## Listed records

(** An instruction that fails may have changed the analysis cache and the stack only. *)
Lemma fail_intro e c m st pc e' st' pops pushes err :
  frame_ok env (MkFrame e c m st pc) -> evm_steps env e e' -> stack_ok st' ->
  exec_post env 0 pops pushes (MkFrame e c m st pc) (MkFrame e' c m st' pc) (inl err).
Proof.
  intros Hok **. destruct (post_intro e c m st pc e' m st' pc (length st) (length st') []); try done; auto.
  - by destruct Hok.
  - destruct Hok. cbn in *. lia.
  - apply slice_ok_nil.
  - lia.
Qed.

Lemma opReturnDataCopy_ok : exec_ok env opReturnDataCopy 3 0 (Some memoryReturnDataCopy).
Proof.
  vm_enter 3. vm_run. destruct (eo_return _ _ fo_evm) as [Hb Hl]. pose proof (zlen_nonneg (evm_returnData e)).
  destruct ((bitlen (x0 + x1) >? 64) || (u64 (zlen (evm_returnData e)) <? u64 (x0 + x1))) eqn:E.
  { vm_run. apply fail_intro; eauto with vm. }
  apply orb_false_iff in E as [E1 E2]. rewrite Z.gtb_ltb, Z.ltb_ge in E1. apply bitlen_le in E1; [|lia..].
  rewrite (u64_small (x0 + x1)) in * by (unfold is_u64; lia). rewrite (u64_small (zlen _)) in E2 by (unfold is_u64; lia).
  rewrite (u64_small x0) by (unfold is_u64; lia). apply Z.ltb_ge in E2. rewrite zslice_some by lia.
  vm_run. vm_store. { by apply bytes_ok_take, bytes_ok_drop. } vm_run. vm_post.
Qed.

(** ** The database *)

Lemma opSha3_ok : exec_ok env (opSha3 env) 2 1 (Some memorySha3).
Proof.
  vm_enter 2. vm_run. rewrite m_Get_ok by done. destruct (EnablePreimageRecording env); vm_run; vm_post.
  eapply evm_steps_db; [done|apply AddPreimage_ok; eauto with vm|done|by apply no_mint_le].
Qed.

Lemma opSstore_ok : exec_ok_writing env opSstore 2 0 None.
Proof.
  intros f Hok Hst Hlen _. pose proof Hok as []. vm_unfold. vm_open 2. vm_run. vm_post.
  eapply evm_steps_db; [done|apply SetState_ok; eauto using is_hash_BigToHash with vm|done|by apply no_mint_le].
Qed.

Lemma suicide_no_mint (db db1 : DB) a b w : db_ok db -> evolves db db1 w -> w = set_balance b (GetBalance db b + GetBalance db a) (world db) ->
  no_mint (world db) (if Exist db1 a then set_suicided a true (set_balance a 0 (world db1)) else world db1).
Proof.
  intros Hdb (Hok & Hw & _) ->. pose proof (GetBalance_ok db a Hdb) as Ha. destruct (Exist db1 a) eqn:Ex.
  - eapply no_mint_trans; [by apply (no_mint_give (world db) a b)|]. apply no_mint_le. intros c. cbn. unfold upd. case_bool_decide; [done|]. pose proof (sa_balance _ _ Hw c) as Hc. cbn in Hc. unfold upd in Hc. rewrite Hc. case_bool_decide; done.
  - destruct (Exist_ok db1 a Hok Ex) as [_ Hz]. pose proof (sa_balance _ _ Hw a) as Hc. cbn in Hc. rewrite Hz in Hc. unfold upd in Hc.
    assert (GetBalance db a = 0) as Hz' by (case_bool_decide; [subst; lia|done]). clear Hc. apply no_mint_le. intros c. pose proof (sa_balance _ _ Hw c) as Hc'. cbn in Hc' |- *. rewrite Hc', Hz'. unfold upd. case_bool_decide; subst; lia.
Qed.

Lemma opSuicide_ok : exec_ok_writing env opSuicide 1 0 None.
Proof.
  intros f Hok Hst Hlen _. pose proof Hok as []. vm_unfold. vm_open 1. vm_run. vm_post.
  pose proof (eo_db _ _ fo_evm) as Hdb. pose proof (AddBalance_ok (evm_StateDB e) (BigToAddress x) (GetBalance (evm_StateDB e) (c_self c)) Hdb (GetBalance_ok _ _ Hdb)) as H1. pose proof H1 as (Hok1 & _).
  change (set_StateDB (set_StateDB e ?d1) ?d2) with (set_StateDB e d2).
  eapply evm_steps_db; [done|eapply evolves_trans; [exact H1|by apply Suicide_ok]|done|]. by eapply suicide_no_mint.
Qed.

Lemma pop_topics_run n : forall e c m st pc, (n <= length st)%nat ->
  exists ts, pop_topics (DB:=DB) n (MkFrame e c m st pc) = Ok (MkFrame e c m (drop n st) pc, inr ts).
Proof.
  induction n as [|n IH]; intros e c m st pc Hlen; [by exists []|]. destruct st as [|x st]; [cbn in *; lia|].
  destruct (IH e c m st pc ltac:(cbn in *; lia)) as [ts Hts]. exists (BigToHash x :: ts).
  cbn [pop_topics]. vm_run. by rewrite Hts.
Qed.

## What you should do
The answer must be a single number: how many lines of the entries contain "Lemma".

## Task response
7